[What you are asked to do]: Select the lines of the records containing the word "localDialer" and list them.

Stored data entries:
= = =
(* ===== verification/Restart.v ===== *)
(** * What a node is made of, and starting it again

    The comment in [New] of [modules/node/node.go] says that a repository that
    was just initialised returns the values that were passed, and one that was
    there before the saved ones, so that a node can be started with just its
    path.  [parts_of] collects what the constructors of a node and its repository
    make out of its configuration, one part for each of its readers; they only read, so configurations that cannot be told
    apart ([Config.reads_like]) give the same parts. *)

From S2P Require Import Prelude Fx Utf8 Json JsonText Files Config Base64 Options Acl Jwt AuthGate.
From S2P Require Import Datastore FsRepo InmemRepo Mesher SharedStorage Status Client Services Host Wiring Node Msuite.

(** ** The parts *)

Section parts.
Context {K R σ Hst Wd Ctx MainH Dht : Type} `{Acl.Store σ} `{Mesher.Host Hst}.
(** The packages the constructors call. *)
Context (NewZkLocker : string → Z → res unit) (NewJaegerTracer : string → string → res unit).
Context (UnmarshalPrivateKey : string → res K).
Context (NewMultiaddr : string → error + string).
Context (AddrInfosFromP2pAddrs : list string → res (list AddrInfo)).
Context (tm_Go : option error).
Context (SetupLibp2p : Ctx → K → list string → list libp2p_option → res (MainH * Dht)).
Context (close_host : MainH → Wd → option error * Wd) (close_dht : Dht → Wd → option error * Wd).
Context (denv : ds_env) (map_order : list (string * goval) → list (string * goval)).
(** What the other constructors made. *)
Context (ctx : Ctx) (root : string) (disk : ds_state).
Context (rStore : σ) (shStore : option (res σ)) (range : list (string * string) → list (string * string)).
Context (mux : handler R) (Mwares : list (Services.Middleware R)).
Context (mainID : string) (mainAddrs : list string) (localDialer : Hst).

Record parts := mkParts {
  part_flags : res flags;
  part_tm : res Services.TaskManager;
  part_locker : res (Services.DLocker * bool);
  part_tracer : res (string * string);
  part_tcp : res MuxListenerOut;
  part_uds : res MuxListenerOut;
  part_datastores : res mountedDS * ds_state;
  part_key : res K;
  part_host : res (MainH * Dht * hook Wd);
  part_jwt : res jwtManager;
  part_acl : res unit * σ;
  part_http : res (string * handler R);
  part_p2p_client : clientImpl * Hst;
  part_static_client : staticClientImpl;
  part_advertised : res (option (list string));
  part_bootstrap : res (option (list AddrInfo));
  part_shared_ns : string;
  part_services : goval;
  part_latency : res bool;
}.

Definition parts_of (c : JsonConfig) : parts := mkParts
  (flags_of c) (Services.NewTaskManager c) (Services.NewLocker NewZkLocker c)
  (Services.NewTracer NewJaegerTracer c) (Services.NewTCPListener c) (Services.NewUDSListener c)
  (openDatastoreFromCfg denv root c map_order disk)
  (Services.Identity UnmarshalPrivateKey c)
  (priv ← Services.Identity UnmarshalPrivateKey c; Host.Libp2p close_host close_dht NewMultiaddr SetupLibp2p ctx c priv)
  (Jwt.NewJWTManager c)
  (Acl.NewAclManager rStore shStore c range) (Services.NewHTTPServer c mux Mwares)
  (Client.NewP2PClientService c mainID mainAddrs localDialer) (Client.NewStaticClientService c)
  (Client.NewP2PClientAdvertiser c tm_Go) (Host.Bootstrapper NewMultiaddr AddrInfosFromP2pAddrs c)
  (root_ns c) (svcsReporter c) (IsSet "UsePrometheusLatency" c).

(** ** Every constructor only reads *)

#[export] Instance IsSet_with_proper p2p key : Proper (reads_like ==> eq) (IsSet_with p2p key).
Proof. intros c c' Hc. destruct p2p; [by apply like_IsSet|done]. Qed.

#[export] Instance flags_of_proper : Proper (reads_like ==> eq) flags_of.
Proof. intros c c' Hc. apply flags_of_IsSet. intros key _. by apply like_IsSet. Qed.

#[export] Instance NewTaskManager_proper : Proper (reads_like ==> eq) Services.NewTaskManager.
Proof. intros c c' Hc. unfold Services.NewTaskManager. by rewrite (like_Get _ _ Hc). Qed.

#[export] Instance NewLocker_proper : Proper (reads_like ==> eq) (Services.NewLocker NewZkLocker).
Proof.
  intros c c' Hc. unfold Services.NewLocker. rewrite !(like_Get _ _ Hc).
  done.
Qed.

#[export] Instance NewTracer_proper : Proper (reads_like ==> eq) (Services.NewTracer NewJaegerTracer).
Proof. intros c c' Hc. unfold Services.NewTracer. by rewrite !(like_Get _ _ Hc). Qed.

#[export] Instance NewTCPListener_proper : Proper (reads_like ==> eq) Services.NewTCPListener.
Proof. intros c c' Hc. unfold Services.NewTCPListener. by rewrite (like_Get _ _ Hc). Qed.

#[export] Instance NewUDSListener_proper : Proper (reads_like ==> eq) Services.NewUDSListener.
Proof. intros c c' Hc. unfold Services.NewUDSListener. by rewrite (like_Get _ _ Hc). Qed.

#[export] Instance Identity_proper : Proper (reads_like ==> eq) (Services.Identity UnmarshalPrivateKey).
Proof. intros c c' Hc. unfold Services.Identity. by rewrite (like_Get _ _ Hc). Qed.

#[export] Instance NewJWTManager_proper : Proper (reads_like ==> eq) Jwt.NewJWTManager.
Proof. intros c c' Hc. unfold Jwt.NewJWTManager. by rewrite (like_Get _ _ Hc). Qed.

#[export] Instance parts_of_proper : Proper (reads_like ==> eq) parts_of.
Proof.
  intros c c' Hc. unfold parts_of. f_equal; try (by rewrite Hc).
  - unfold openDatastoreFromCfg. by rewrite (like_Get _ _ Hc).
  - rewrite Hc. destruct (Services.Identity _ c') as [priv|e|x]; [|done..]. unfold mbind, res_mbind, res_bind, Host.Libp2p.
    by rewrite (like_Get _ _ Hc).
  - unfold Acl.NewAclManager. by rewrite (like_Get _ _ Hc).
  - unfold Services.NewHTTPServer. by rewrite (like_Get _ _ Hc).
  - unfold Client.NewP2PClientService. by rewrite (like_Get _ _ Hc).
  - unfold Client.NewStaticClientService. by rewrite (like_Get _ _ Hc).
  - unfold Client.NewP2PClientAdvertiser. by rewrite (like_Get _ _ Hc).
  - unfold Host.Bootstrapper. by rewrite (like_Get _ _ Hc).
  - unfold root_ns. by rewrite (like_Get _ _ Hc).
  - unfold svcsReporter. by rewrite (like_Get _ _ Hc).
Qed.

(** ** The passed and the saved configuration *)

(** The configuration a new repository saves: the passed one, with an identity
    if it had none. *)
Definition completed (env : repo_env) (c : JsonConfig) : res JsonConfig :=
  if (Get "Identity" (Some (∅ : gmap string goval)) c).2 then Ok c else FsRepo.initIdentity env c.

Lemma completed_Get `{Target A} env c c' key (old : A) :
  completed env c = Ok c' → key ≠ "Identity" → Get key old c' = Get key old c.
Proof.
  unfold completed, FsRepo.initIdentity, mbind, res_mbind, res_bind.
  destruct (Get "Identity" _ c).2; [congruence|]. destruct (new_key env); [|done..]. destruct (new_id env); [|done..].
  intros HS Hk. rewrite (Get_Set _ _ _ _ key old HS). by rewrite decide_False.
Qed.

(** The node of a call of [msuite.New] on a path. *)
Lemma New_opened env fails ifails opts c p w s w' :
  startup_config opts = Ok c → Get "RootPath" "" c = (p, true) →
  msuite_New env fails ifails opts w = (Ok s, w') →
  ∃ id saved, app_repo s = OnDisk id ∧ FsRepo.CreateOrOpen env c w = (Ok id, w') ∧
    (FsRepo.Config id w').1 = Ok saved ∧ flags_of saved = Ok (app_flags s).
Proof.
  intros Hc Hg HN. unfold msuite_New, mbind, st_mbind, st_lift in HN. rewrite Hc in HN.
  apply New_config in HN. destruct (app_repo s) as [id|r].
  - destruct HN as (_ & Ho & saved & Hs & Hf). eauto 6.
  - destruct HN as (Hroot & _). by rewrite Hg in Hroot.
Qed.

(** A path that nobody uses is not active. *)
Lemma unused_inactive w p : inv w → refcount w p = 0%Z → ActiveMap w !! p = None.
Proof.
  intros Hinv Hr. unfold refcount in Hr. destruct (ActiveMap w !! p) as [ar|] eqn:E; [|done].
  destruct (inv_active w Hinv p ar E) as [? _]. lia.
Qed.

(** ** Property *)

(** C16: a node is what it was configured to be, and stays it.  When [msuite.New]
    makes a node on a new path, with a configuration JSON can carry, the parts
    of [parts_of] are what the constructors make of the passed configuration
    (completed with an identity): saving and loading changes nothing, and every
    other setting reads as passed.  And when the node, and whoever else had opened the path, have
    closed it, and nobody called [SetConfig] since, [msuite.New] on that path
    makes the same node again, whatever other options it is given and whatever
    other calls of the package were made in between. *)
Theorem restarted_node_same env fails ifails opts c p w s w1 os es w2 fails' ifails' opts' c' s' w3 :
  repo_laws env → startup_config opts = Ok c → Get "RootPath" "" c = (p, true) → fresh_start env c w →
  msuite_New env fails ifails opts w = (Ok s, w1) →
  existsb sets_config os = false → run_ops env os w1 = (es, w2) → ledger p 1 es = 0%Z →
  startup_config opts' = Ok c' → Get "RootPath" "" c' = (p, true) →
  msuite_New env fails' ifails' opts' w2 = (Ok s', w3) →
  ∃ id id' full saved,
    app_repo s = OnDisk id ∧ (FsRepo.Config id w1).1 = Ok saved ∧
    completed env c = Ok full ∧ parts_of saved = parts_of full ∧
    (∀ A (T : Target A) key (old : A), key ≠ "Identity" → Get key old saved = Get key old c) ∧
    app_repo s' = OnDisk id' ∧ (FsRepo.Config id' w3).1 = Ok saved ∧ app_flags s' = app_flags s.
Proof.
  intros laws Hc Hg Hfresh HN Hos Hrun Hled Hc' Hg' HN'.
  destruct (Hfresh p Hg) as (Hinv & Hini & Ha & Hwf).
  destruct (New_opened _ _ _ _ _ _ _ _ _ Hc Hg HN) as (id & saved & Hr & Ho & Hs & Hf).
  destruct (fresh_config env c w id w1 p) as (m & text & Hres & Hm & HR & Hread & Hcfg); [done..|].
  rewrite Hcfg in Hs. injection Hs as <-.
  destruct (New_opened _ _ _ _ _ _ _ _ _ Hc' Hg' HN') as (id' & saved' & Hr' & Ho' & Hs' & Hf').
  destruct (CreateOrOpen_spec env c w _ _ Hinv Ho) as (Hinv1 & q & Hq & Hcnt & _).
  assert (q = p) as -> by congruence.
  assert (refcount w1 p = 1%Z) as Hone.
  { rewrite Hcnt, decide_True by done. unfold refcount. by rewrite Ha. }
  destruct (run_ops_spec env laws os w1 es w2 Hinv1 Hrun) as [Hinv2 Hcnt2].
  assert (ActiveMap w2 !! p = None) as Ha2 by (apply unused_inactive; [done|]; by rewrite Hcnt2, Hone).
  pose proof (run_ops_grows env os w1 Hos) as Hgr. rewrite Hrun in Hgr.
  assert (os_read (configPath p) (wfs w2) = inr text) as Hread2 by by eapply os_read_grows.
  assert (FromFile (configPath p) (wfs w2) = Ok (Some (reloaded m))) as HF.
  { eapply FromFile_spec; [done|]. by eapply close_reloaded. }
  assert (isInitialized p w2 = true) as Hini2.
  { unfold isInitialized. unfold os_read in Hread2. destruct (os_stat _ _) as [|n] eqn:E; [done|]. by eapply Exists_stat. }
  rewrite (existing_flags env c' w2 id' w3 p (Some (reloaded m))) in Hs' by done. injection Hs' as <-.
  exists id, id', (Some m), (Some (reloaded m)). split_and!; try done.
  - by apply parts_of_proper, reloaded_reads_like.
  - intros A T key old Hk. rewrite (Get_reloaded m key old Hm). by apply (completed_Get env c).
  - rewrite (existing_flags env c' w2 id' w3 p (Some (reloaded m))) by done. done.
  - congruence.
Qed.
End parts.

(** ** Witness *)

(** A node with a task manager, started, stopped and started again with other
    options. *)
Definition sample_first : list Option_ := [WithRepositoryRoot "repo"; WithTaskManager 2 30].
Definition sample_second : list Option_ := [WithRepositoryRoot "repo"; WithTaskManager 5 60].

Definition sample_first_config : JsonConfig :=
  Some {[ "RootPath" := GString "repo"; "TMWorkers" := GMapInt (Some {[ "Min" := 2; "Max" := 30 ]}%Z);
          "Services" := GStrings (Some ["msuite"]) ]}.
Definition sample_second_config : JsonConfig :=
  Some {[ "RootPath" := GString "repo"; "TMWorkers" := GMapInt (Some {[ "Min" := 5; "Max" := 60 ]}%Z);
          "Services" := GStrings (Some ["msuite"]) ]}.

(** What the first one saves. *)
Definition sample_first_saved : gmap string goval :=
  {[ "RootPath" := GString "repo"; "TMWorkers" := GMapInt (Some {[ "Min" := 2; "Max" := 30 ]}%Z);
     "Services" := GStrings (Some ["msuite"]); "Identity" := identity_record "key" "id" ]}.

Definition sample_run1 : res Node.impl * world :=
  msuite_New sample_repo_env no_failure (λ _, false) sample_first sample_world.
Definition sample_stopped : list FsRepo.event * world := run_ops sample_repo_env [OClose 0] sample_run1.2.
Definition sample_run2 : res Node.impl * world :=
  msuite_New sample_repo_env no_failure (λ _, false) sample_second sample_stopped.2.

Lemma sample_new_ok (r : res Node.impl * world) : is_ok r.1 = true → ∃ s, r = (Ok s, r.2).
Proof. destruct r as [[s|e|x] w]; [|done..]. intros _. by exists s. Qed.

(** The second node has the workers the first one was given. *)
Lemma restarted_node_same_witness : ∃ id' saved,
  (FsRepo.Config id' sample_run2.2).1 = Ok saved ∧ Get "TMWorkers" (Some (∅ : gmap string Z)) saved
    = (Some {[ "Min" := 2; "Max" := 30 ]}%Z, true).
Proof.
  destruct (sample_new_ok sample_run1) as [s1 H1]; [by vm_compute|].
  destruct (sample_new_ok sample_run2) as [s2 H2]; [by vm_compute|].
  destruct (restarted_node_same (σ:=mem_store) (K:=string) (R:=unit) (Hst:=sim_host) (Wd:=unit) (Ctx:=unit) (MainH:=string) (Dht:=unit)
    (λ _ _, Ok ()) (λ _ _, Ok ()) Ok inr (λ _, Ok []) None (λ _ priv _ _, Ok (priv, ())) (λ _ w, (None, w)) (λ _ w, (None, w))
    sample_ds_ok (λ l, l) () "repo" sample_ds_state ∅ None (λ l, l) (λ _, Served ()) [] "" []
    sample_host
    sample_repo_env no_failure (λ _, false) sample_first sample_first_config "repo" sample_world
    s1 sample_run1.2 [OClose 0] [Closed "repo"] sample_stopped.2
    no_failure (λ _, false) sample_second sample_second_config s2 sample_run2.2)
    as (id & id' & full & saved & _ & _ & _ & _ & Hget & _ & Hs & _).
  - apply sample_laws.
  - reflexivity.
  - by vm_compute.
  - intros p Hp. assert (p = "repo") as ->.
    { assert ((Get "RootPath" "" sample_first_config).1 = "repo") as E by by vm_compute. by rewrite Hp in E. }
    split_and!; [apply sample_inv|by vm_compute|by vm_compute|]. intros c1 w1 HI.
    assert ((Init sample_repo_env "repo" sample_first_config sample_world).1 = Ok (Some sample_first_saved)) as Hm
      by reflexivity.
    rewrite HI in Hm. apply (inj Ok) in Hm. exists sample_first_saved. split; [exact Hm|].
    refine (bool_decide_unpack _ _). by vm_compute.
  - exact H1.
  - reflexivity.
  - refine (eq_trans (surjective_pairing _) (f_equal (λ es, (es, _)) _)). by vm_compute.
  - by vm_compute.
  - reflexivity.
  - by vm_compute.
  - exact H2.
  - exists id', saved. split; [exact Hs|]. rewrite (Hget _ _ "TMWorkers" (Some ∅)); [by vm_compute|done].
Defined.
= = =
[Response area]:
Context (mainID : string) (mainAddrs : list string) (localDialer : Hst).
  (Client.NewP2PClientService c mainID mainAddrs localDialer) (Client.NewStaticClientService c)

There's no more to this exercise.